Fittingly, I was pre-welcomed to Eastern Europe with by my flight-mate, who sat down, shook my hand, and stuffed a giant vodka bottle into my carry-on. At first I thought this was some kind of insane gift, until I realized that I was to supply him, our neighbor, and myself with surreptitious vodka pours from time to time. The flight commenced in wild style. I was worried David Zion, for that was his name, was going to be a super-zionist,and he may well have been, but our common language turned out to be Arabic. We discovered this about halfway through the flight, which heretofore had consisted of generous vodka pours, expressive shrugs, and dismissive hand gestures. The third fellow was Moses, who sleeps. The pair were on a pilgrimage to visit the tomb of an important Hasidic Jew, Rebbe Nachman, in Uman, Ukraine, a trip they did often. Our flight was largely uneventful, excepting a kurfuffle concerning the ripped packaging on their kosher flight food, an episode which resulted in me eating 3 tin-foiled religiously-soiled chicken dishes. Also a substantial quantity of vodka evaporated on my lap. Good times.

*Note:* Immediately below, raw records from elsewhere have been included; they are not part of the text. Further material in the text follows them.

(* ===== verification/_CoqProject ===== *)
-Q . S2P
Prelude.v
Types.v
Utils.v
Debug.v
Paths.v
BTreeMap.v
BPNode.v
Wal.v
Node.v
Layout.v
MapTable.v
Live.v
IoEngine.v
PageOp.v
Recovery.v
BPTree.v
LockManager.v
Buffer.v
Olc.v
Config.v
Tx.v
Typed.v
TxSpec.v
TxLife.v
TxRun.v
TxDelete.v
TxHistory.v
TxCheckpoint.v
TxFaults.v
TxAbort.v
#[global] Arguments slice : simpl never.
#[global] Arguments splice : simpl never.
#[global] Arguments load_u64 : simpl never.
#[global] Arguments store_u64 : simpl never.

(** * The order of keys: [<[u8]>::cmp] *)

Fixpoint bytes_cmp (a b : bytes) : comparison :=
  match a, b with
  | [], [] => Eq
  | [], _ :: _ => Lt
  | _ :: _, [] => Gt
  | x :: a, y :: b =>
      match byte.compare x y with Eq => bytes_cmp a b | c => c end
  end.

Definition bytes_ltb (a b : bytes) : bool := match bytes_cmp a b with Lt => true | _ => false end.
Definition bytes_leb (a b : bytes) : bool := match bytes_cmp a b with Gt => false | _ => true end.
Definition bytes_lt (a b : bytes) : Prop := bytes_cmp a b = Lt.
Definition bytes_le (a b : bytes) : Prop := bytes_cmp a b <> Gt.

Lemma byte_compare_eq x y : byte.compare x y = Eq <-> x = y.
Proof.
  unfold byte.compare. rewrite Z.compare_eq_iff. split; [apply byte.unsigned_inj | by intros ->].
Qed.

Lemma bytes_cmp_eq a b : bytes_cmp a b = Eq <-> a = b.
Proof.
  revert b; induction a as [|x a IH]; intros [|y b]; simpl; try (split; congruence).
  destruct (byte.compare x y) eqn:E.
  - apply byte_compare_eq in E as ->. rewrite IH. split; congruence.
  - split; [done|]. intros [= -> ->]. by rewrite (proj2 (byte_compare_eq y y) eq_refl) in E.
  - split; [done|]. intros [= -> ->]. by rewrite (proj2 (byte_compare_eq y y) eq_refl) in E.
Qed.

Lemma bytes_cmp_antisym a b : bytes_cmp b a = CompOpp (bytes_cmp a b).
Proof.
  revert b; induction a as [|x a IH]; intros [|y b]; simpl; try done.
  unfold byte.compare. rewrite (Z.compare_antisym (byte.unsigned x) (byte.unsigned y)).
  destruct (byte.unsigned x ?= byte.unsigned y); simpl; done.
Qed.

Lemma bytes_lt_trans a b c : bytes_lt a b -> bytes_lt b c -> bytes_lt a c.
Proof.
  unfold bytes_lt. revert b c; induction a as [|x a IH]; intros [|y b] [|z c]; simpl; try done.
  unfold byte.compare.
  destruct (Z.compare_spec (byte.unsigned x) (byte.unsigned y)) as [Exy|Hxy|Hxy]; try done;
  destruct (Z.compare_spec (byte.unsigned y) (byte.unsigned z)) as [Eyz|Hyz|Hyz]; try done; intros.
  - rewrite Exy, Eyz, Z.compare_refl. eauto.
  - by rewrite (proj2 (Z.compare_lt_iff _ _)) by lia.
  - by rewrite (proj2 (Z.compare_lt_iff _ _)) by lia.
  - by rewrite (proj2 (Z.compare_lt_iff _ _)) by lia.
Qed.

#[global] Instance bytes_lt_strict : StrictOrder bytes_lt.
Proof.
  split.
  - intros a. unfold complement, bytes_lt. by rewrite (proj2 (bytes_cmp_eq a a) eq_refl).
  - intros a b c. apply bytes_lt_trans.
Qed.

#[global] Instance bytes_lt_dec a b : Decision (bytes_lt a b).
Proof. unfold bytes_lt. apply _. Defined.

Lemma bytes_lt_irrefl a : ~ bytes_lt a a.
Proof. apply irreflexivity. apply _. Qed.

Lemma bytes_cmp_gt a b : bytes_cmp a b = Gt <-> bytes_lt b a.
Proof. unfold bytes_lt. rewrite bytes_cmp_antisym. destruct (bytes_cmp b a); simpl; split; congruence. Qed.

Lemma bytes_ltb_lt a b : bytes_ltb a b = true <-> bytes_lt a b.
Proof. unfold bytes_ltb, bytes_lt. destruct (bytes_cmp a b); split; congruence. Qed.

Lemma bytes_leb_le a b : bytes_leb a b = true <-> bytes_le a b.
Proof. unfold bytes_leb, bytes_le. destruct (bytes_cmp a b); split; congruence. Qed.

Lemma bytes_le_nlt a b : bytes_le a b <-> ~ bytes_lt b a.
Proof. unfold bytes_le. by rewrite bytes_cmp_gt. Qed.
(* ===== verification/Utils.v ===== *)
(** * Child pointer encoding (src/utils.rs) and cache sampling (src/rand.rs)

    Big-endian 48-bit and 32-bit encodings of child pointers in inner nodes. *)

From S2P Require Import Prelude.

(** [u64::to_be_bytes], [u64::from_be_bytes] and their 32-bit versions. *)
Definition to_be_bytes (n : nat) (v : Z) : bytes := reverse (le_split n v).
Definition from_be_bytes (b : bytes) : Z := le_combine (reverse b).

Lemma length_to_be_bytes n v : length (to_be_bytes n v) = n.
Proof. unfold to_be_bytes. by rewrite length_reverse, length_le_split. Qed.

Lemma from_to_be_bytes n v : from_be_bytes (to_be_bytes n v) = v mod 2 ^ (Z.of_nat n * 8).
Proof. unfold from_be_bytes, to_be_bytes. by rewrite reverse_involutive, le_combine_split. Qed.

Definition store_u48 (val : Z) : bytes :=
  let masked := Z.land val (Z.ones 48) in
  drop 2 (to_be_bytes 8 masked).

(** [extract_u48] and [extract_u32] read 6 and 4 bytes at a pointer; the argument
    is the memory from that pointer on. *)
Definition extract_u48 (mem : bytes) : Z :=
  from_be_bytes (splice (replicate 8 Byte.x00) 2 (take 6 mem)).

Definition store_u32 (val : Z) : bytes :=
  let masked := to_be_bytes 4 (u32 val) in
  splice (replicate 8 Byte.x00) 4 masked.

Definition extract_u32 (mem : bytes) : Z := from_be_bytes (take 4 mem).

(** [rand_for_cache]: [val] is the sample drawn by [fastrand::u8(0..100)]. *)
Definition rand_for_cache (val : Z) : bool := val <? 20.

Lemma length_store_u48 v : length (store_u48 v) = 6%nat.
Proof. unfold store_u48. by rewrite length_drop, length_to_be_bytes. Qed.

(** The array [store_u32] returns has eight bytes. *)
Lemma length_store_u32 v : length (store_u32 v) = 8%nat.
Proof.
  unfold store_u32. rewrite length_splice; [by rewrite length_replicate|].
  unfold in_range. by rewrite length_to_be_bytes, length_replicate.
Qed.

(** The high two bytes of a 48-bit value are zero. *)
Lemma to_be_bytes_u48 v :
  0 <= v < 2 ^ 48 -> to_be_bytes 8 v = replicate 2 Byte.x00 ++ drop 2 (to_be_bytes 8 v).
Proof.
  intros Hv. assert (v = le_combine (le_split 6 v)) as Hc.
  { rewrite le_combine_split, Z.mod_small; [done|]. simpl. lia. }
  assert (le_split 8 v = le_split 6 v ++ replicate 2 Byte.x00) as E.
  { apply le_combine_inj; [by rewrite length_app, !length_le_split|].
    rewrite (le_combine_app_0 (le_split 6 v) 2 : le_combine (_ ++ replicate 2 Byte.x00) = _).
    rewrite !le_combine_split. rewrite !Z.mod_small; [done| |]; simpl; lia. }
  unfold to_be_bytes. rewrite E, reverse_app.
  change (reverse (replicate 2 Byte.x00)) with (replicate 2 Byte.x00).
  by rewrite drop_app_length' by done.
Qed.

Lemma extract_store_u48 v tl : 0 <= v < 2 ^ 48 -> extract_u48 (store_u48 v ++ tl) = v.
Proof.
  intros Hv. unfold extract_u48. rewrite take_app_length' by (by rewrite length_store_u48).
  unfold splice. rewrite length_store_u48. simpl (drop _ _). rewrite app_nil_r.
  unfold store_u48. rewrite Z.land_ones, Z.mod_small by lia.
  change (take 2 (replicate 8 Byte.x00)) with (replicate 2 Byte.x00).
  rewrite <-(to_be_bytes_u48 v) by done.
  rewrite from_to_be_bytes. apply Z.mod_small. simpl. lia.
Qed.

#[global] Arguments store_u48 : simpl never.
#[global] Arguments store_u32 : simpl never.
#[global] Arguments extract_u48 : simpl never.
#[global] Arguments extract_u32 : simpl never.
(* ===== verification/Paths.v ===== *)
(** * Where the files of a store are (src/lib.rs: [resolve_data_path], [wal_path_for])

    A path is the list of its components as [Path::components] gives them, each a byte
    string.  [file_name], [extension], [file_stem], [join] and [set_extension] are those of the
    standard library.  Whether a path is a directory is a question to the file system, an
    argument [is_dir]. *)

From S2P Require Import Prelude.

Abbreviation path := (list bytes).

Definition dot : byte := Byte.x2e.
Definition parent_dir : bytes := [dot; dot].
Definition root_dir : bytes := [Byte.x2f].
Definition db_file : bytes := [Byte.x71; Byte.x75; Byte.x69; Byte.x63; Byte.x6b; Byte.x73; Byte.x74; Byte.x65; Byte.x70; dot; Byte.x64; Byte.x62].
Definition wal_ext : bytes := [Byte.x77; Byte.x61; Byte.x6c].

(** ** Paths of the standard library *)

(** The last component, unless it is the root or [..]. *)
Definition file_name (p : path) : option bytes :=
  c ← last p; if decide (c = parent_dir \/ c = root_dir) then None else Some c.

(** Around the last dot. *)
Fixpoint split_last_dot (f : bytes) : option (bytes * bytes) :=
  match f with
  | [] => None
  | b :: f => match split_last_dot f with
              | Some (before, after) => Some (b :: before, after)
              | None => if decide (b = dot) then Some ([], f) else None
              end
  end.

(** [rsplit_file_at_dot]: a name that starts with its only dot has no extension. *)
Definition rsplit_file_at_dot (f : bytes) : option bytes * option bytes :=
  if decide (f = parent_dir) then (Some f, None)
  else match split_last_dot f with
       | None => (None, Some f)
       | Some ([], _) => (Some f, None)
       | Some (before, after) => (Some before, Some after)
       end.

Definition extension (p : path) : option bytes :=
  f ← file_name p; match rsplit_file_at_dot f with (Some _, after) => after | (None, _) => None end.
Definition file_stem (p : path) : option bytes :=
  f ← file_name p; match rsplit_file_at_dot f with (Some before, _) => Some before | (None, after) => after end.

Definition join (p : path) (f : bytes) : path := p ++ [f].
Definition parent (p : path) : path := take (length p - 1) p.

Definition set_extension (p : path) (ext : bytes) : path :=
  match file_stem p with
  | None => p
  | Some stem => parent p ++ [if decide (ext = []) then stem else stem ++ dot :: ext]
  end.

(** ** The two files *)

Definition resolve_data_path (is_dir : path -> bool) (p : path) : path :=
  if is_dir p || bool_decide (extension p = None) then join p db_file else p.

Definition wal_path_for (data_path : path) : path := set_extension data_path wal_ext.

(** ** Facts *)

(** A concrete name without a dot. *)
Ltac no_dot := eapply bool_decide_eq_true_1; vm_compute; reflexivity.

Lemma split_last_dot_app f g : dot ∉ g -> split_last_dot (f ++ dot :: g) = Some (f, g).
Proof.
  intros Hg. assert (split_last_dot g = None) as Hn.
  { clear f. induction g as [|b g IH]; [done|]. cbn. rewrite IH by set_solver. rewrite decide_False; [done|]. set_solver. }
  induction f as [|b f IH]; cbn; [by rewrite Hn, decide_True|]. by rewrite IH.
Qed.

Lemma split_last_dot_inv f before after : split_last_dot f = Some (before, after) -> f = before ++ dot :: after.
Proof.
  revert before; induction f as [|b f IH]; intros before; cbn; [done|].
  destruct (split_last_dot f) as [[x y]|]; [intros [= <- <-]; by rewrite (IH x)|].
  case_decide as Hb; [|done]. intros [= <- <-]. by rewrite Hb.
Qed.

Lemma last_join p f : last (join p f) = Some f.
Proof. apply last_snoc. Qed.

(** A name with an extension. *)
Lemma extension_some p e :
  extension p = Some e ->
  exists stem, stem <> [] /\ last p = Some (stem ++ dot :: e) /\ file_stem p = Some stem /\ p = parent p ++ [stem ++ dot :: e].
Proof.
  unfold extension, file_stem, file_name. destruct (last p) as [f|] eqn:Hl; cbn; [|done]. case_decide as Hf; cbn; [done|].
  unfold rsplit_file_at_dot. rewrite decide_False by tauto. destruct (split_last_dot f) as [[[|b before] after]|] eqn:E; [done| |done].
  intros [= <-]. apply split_last_dot_inv in E as ->. exists (b :: before). split_and!; try done.
  unfold parent. apply last_Some in Hl as [p' ->]. rewrite length_app. cbn [length].
  replace (length p' + 1 - 1)%nat with (length p') by lia. by rewrite take_app_length.
Qed.

Lemma extension_of p stem e :
  stem <> [] -> e <> [] -> dot ∉ e -> extension (p ++ [stem ++ dot :: e]) = Some e /\ file_stem (p ++ [stem ++ dot :: e]) = Some stem.
Proof.
  intros Hs Hne He. unfold extension, file_stem, file_name. rewrite last_snoc. cbn.
  assert (stem ++ dot :: e <> parent_dir) as Hp.
  { intros H. destruct stem as [|b1 stem]; [done|]. destruct stem as [|b2 stem]; injection H as H1 H; [done|].
    by destruct stem. }
  assert (stem ++ dot :: e <> root_dir) as Hr by (intros H; destruct stem as [|b1 [|b2 stem]]; done).
  rewrite decide_False by tauto. cbn. unfold rsplit_file_at_dot. rewrite decide_False by done.
  rewrite split_last_dot_app by done. by destruct stem.
Qed.

Lemma parent_snoc p f : parent (p ++ [f]) = p.
Proof. unfold parent. rewrite length_app. cbn [length]. replace (length p + 1 - 1)%nat with (length p) by lia. by rewrite take_app_length. Qed.

Lemma db_file_name p : join p db_file = p ++ [[Byte.x71; Byte.x75; Byte.x69; Byte.x63; Byte.x6b; Byte.x73; Byte.x74; Byte.x65; Byte.x70] ++ dot :: [Byte.x64; Byte.x62]].
Proof. done. Qed.

(** The data file always has an extension. *)
Lemma data_path_extension is_dir p : exists e, extension (resolve_data_path is_dir p) = Some e.
Proof.
  unfold resolve_data_path. destruct (is_dir p); cbn [orb].
  - eexists. rewrite db_file_name. apply extension_of; [done|done|no_dot].
  - case_bool_decide as H.
    + eexists. rewrite db_file_name. apply extension_of; [done|done|no_dot].
    + destruct (extension p) as [e|] eqn:E; [by exists e|done].
Qed.

(** ** Properties *)

(** The log of a store is next to its data file: same directory, same stem, extension [wal].
    It is another file exactly when the data file does not have that extension itself: a
    store opened as [x.wal] writes its pages and its log into one file. *)
Theorem wal_path_correct (is_dir : path -> bool) (p : path) :
  let data := resolve_data_path is_dir p in
  parent (wal_path_for data) = parent data /\ file_stem (wal_path_for data) = file_stem data /\
  extension (wal_path_for data) = Some wal_ext /\
  (wal_path_for data = data <-> extension data = Some wal_ext).
Proof.
  intros data. destruct (data_path_extension is_dir p) as [e He]. fold data in He.
  destruct (extension_some data e He) as (stem & Hs & _ & Hst & Hd).
  assert (wal_path_for data = parent data ++ [stem ++ dot :: wal_ext]) as Hw by (unfold wal_path_for, set_extension; by rewrite Hst).
  destruct (extension_of (parent data) stem wal_ext Hs) as [E1 E2]; [done|no_dot|].
  rewrite <-Hw in E1, E2. split_and!; [by rewrite Hw, parent_snoc|by rewrite E2, Hst|done|].
  split; [by intros <-|]. rewrite He. intros [= ->]. by rewrite Hw, <-Hd.
Qed.

(** Two data files with one stem have one log: [s/a.db] and [s/a.dat]. *)
Theorem stores_share_log :
  let a ext := [[Byte.x73]; Byte.x61 :: dot :: ext] in
  let db := resolve_data_path (fun _ => false) (a [Byte.x64; Byte.x62]) in
  let dat := resolve_data_path (fun _ => false) (a [Byte.x64; Byte.x61; Byte.x74]) in
  db <> dat /\ wal_path_for db = wal_path_for dat.
Proof. vm_compute. split; [congruence|reflexivity]. Qed.
Lemma length_payloads rs : length (payloads rs) = sum_list (record_size <$> rs).
Proof. induction rs as [|r rs IH]; [done|]. rewrite payloads_cons, length_app, length_payload, IH. done. Qed.

Lemma length_encode_group g : length (encode_group g) = group_size g.
Proof.
  unfold encode_group, group_size, GROUP_HEADER_LEN. rewrite !length_app, !length_le_split, length_payloads.
  simpl. lia.
Qed.

Lemma foldl_payloads f rs : foldl (fun f r => f ++ write_record_payload r) f rs = f ++ payloads rs.
Proof.
  revert f; induction rs as [|r rs IH]; intros f; simpl; [by rewrite app_nil_r|].
  by rewrite IH, payloads_cons, (assoc_L (++)).
Qed.

Lemma write_group_encode f g :
  g.2 <> [] -> Z.of_nat (length g.2) < 2 ^ 32 ->
  write_group f g.1 g.2 = Ok (f ++ encode_group g, group_size g).
Proof.
  destruct g as [page [|r rs]]; [done|]. simpl fst. simpl snd. intros _ Hc. unfold write_group.
  rewrite (proj2 (Z.ltb_lt _ _)) by done. cbn [mbind outcome_bind expect].
  rewrite foldl_payloads. unfold encode_group. simpl fst. simpl snd. by rewrite <-!(assoc_L (++)).
Qed.

Lemma record_size_pos r : (10 <= record_size r)%nat.
Proof. unfold record_size. destruct (op r); lia. Qed.
Definition user_entry_count {E} (m : bytes) : outcome E nat :=
  es ← entries m;
  Ok (length (filter (fun e => KVRecordType.exists_ (KVMeta.typ (le_meta e)) = true) es)).

(** ** Deletion *)

Definition mark_entry_tombstone {E} (idx : nat) : stM bytes E bool :=
  kv ← asks (fun m => get_kv_meta m idx);
  if KVMeta.fence kv || bool_decide (KVMeta.typ kv = KVRecordType.Tombstone) then mret false
  else
    _ ← set_kv_meta idx (KVMeta.set_record_type kv KVRecordType.Tombstone);
    mret true.

(** The index a key is found at, for the two operations that delete. *)
Definition find_key {E} (m key : bytes) : outcome E (option nat) :=
  prefix ← get_node_prefix m;
  if negb (starts_with key prefix) then Ok None
  else
    suffix ← slice_from key (length prefix);
    r ← binary_search m suffix;
    Ok (match r with inl idx => Some idx | inr _ => None end).

Definition mark_tombstone {E} (key : bytes) : stM bytes E bool :=
  r ← asks (fun m => find_key m key);
  match r with Some idx => mark_entry_tombstone idx | None => mret false end.

Definition shift_meta_left {E} (idx : nat) : stM bytes E unit :=
  total ← asks (fun m => Ok (record_count m));
  if (total <=? idx + 1)%nat then mret tt
  else
    words ← asks (fun m => read_raw m (kv_meta_off (idx + 1)) (KVMeta_size * (total - idx - 1)));
    write_raw (kv_meta_off idx) words.

Definition remove_entry {E} (idx : nat) : stM bytes E bool :=
  rc ← asks (fun m => Ok (record_count m));
  if (rc <=? idx)%nat then mret false
  else
    kv ← asks (fun m => get_kv_meta m idx);
    if KVMeta.fence kv then mret false
    else
      _ ← erase_kv_in_buffer kv;
      _ ← shift_meta_left idx;
      _ ← modify_header NodeMeta.dec_record_count;
      mret true.

Definition remove_entry_at {E} (idx : nat) : stM bytes E unit := _ ← remove_entry idx; mret tt.

Definition remove_key_physical {E} (key : bytes) : stM bytes E bool :=
  r ← asks (fun m => find_key m key);
  match r with Some idx => remove_entry idx | None => mret false end.

(** ** Formatting *)

Definition install_fences {E} (lower upper : bytes) : stM bytes E unit :=
  size ← asks (fun m => NodeMeta.size (header m));
  cursor ← liftS (usub (NodeSize.size_in_bytes size) (length upper));
  _ ← write_raw cursor upper;
  let upper_offset := u16 (Z.of_nat cursor) in
  cursor ← liftS (usub cursor (length lower));
  _ ← write_raw cursor lower;
  let lower_offset := u16 (Z.of_nat cursor) in
  _ ← modify_header (fun h => Ok (NodeMeta.set_record_count h 2));
  let lower_meta := KVMeta.new (Z.of_nat (length lower)) 0 0 KVRecordType.Cache true true 0 in
  _ ← set_kv_meta 0 (KVMeta.set_offset lower_meta lower_offset);
  let upper_meta := KVMeta.new (Z.of_nat (length upper)) 0 0 KVRecordType.Cache true true 0 in
  set_kv_meta 1 (KVMeta.set_offset upper_meta upper_offset).

Definition reset_user_entries_with_fences {E} (lower upper : bytes) : stM bytes E unit :=
  install_fences lower upper.

Definition reset_user_entries {E} : stM bytes E unit :=
  rc ← asks (fun m => Ok (record_count m));
  if (rc <=? 2)%nat then mret tt
  else
    '(lower, upper) ← asks fence_bounds;
    reset_user_entries_with_fences lower upper.

Definition LOWER_FENCE : bytes := [Byte.x00].
Definition UPPER_FENCE : bytes := [Byte.xff].

Definition ensure_fence_keys {E} : stM bytes E unit :=
  rc ← asks (fun m => Ok (record_count m));
  if (2 <=? rc)%nat then mret tt else install_fences LOWER_FENCE UPPER_FENCE.

Definition format_leaf {E} (page_id : Z) (size : NodeSize.t) (disk_addr : Z) : stM bytes E unit :=
  _ ← modify_header (fun h => Ok (NodeMeta.reset_header h page_id size disk_addr));
  ensure_fence_keys.

(** * Layout *)

(** One record as the node stores it. *)
Record slot := mkSlot { s_fence : bool; s_key : bytes; s_val : bytes; s_typ : KVRecordType.t }.

Definition fence_slot (k : bytes) : slot := mkSlot true k [] KVRecordType.Cache.

(** The fences are written with a lookahead of zero. *)
Definition slot_look (s : slot) : Z := if s_fence s then 0 else get_lookahead (s_key s).

Definition meta_at (m : bytes) (i : nat) : Z := load_u64 m (kv_meta_off i).

(** Where the data of descriptor [w] ends. *)
Definition data_end (w : Z) : nat := (data_off w + key_len w + val_len w)%nat.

Now happily in Kiev- a sprawling green city with terrifying grids of cheap housing towers surrounding the center. It's a poor but flashy, beautiful place with plenty of decrepitude, Soviet era factories with windows broken out contrasting gilded onion-dome churches and sinister black SUVs. I like it a lot, quite the transition from the West bank, thought the medium income's probably pretty close. Return of brick to my vis. Lexicon. I don't have a camera anymore, so I'll subject you to my feeble drawings:

Actually, it's probably the polar opposite of the West Bank. This country is home to literally the most beautiful women on planet earth, everyone looks like a model, and huge sexual adverts hang everywhere. The women march around in designer clothes with these intense soviet grimaces, while in the west bank you encounter only men who grin hugely and want to know your story. I guess I'm getting what I asked for, an emergency dose of western alienation.

Wandered into the Pinchuk Art Center, where Andreas Grusky (99 cents and Kathedrale 1) Gregory Crewdson, and Olafur Ellaison were all together. It was Pretty amazing. Best so far, besides Kathedrale 1, is the insane gallery bathroom, all mirrors.

The mirrors also connect your gaze between genders, there's no privacy, except the actual stall. A pretty bold and interesting move in such a sexualized place where eye contact comes heavily into play in maintaining social norms.

That was trumped 100 times over by an Ellaison piece thick with fog, spectral lights effectively blinding you with a specific color, destroying your notion of space, losing the viewer in a field of hue. The colorshifts were so strong yet imperceptible you were sure you were hallucinating. You literally couldn't see your hand in front of your face, and would run into walls and other people. Very spooky, very amazing.

If it was 2005 I'd have a sweet myspace pic.